(** The trace of one iteration, written out. *)
Lemma train_batch_trace (env : Env) (args : Args) (epoch : nat)
      (st : loop_state) (d : batch) :
  let it := S (iteration st) in
  let n := Z.of_nat (List.length (images d)) in
  let outputs := model_forward env it (images d) in
  let loss0 := cross_entropy env outputs (targets d) in
  let loss := scalar_div_int loss0 (accumulation_steps args) in
  let acc1 := accuracy outputs (targets d) in
  snd (train_batch env args epoch st d)
  = (if Py.truthy (cuda args) then [ToCuda] else [])
    ++ [ZeroGrad; Forward it]
    ++ (if Py.truthy (cuda args) then [CriterionCuda] else [])
    ++ [Criterion loss0; Backward loss; OptimizerStep;
        MeterUpdate Top1 acc1 n; MeterUpdate Losses loss n]
    ++ (if Py.truthy (tensorboard args)
        then [AddScalar "train_classification_loss" loss it]
        else [])
    ++ [LogInfo epoch it acc1 loss (avg (update (losses st) loss n))].
Proof.
  unfold train_batch; cbn [snd].
  now rewrite Nat.mod_1_r.
Qed.

Lemma train_batch_state (env : Env) (args : Args) (epoch : nat)
      (st : loop_state) (d : batch) :
  let it := S (iteration st) in
  let n := Z.of_nat (List.length (images d)) in
  let outputs := model_forward env it (images d) in
  let loss := scalar_div_int (cross_entropy env outputs (targets d))
                             (accumulation_steps args) in
  fst (train_batch env args epoch st d)
  = {| iteration := it;
       top1 := update (top1 st) (accuracy outputs (targets d)) n;
       losses := update (losses st) loss n |}.
Proof. reflexivity. Qed.

Lemma train_batch_events (env : Env) (args : Args) (epoch : nat)
      (st : loop_state) (d : batch) :
  Forall (fun e => batch_event e = true) (snd (train_batch env args epoch st d)).
Proof.
  rewrite train_batch_trace.
  destruct (Py.truthy (cuda args)), (Py.truthy (tensorboard args));
    repeat constructor.
Qed.

Lemma train_batch_phases (env : Env) (args : Args) (epoch : nat)
      (st : loop_state) (d : batch) :
  phases (snd (train_batch env args epoch st d)) = batch_phases.
Proof.
  rewrite train_batch_trace.
  destruct (Py.truthy (cuda args)), (Py.truthy (tensorboard args));
    reflexivity.
Qed.

Lemma batch_loop_cons (env : Env) (args : Args) (epoch : nat)
      (st : loop_state) (d : batch) (rest : list batch) :
  batch_loop env args epoch st (d :: rest)
  = (fst (batch_loop env args epoch
                     (fst (train_batch env args epoch st d)) rest),
     snd (train_batch env args epoch st d)
     ++ snd (batch_loop env args epoch
                        (fst (train_batch env args epoch st d)) rest)).
Proof.
  cbn [batch_loop].
  destruct (train_batch env args epoch st d) as [st1 t1].
  cbn [fst snd].
  now destruct (batch_loop env args epoch st1 rest).
Qed.

Lemma batch_loop_events (env : Env) (args : Args) (epoch : nat)
      (data : list batch) (st : loop_state) :
  Forall (fun e => batch_event e = true) (snd (batch_loop env args epoch st data)).
Proof.
  revert st; induction data as [|d rest IH]; intros st.
  - constructor.
  - rewrite batch_loop_cons; cbn [snd].
    apply Forall_app; split; [apply train_batch_events | apply IH].
Qed.

Lemma batch_loop_phases (env : Env) (args : Args) (epoch : nat)
      (data : list batch) (st : loop_state) :
  phases (snd (batch_loop env args epoch st data))
  = flat_map (fun _ => batch_phases) data.
Proof.
  revert st; induction data as [|d rest IH]; intros st.
  - reflexivity.
  - rewrite batch_loop_cons; cbn [snd flat_map].
    now rewrite phases_app, IH, train_batch_phases.
Qed.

-*-*-

** REQUIRED WORK **
Repeat, word for word, the lines from the opening of the material through the line containing "Backward loss; OptimizerStep;".

** TASK RESULT **
(** The trace of one iteration, written out. *)
Lemma train_batch_trace (env : Env) (args : Args) (epoch : nat)
      (st : loop_state) (d : batch) :
  let it := S (iteration st) in
  let n := Z.of_nat (List.length (images d)) in
  let outputs := model_forward env it (images d) in
  let loss0 := cross_entropy env outputs (targets d) in
  let loss := scalar_div_int loss0 (accumulation_steps args) in
  let acc1 := accuracy outputs (targets d) in
  snd (train_batch env args epoch st d)
  = (if Py.truthy (cuda args) then [ToCuda] else [])
    ++ [ZeroGrad; Forward it]
    ++ (if Py.truthy (cuda args) then [CriterionCuda] else [])
    ++ [Criterion loss0; Backward loss; OptimizerStep;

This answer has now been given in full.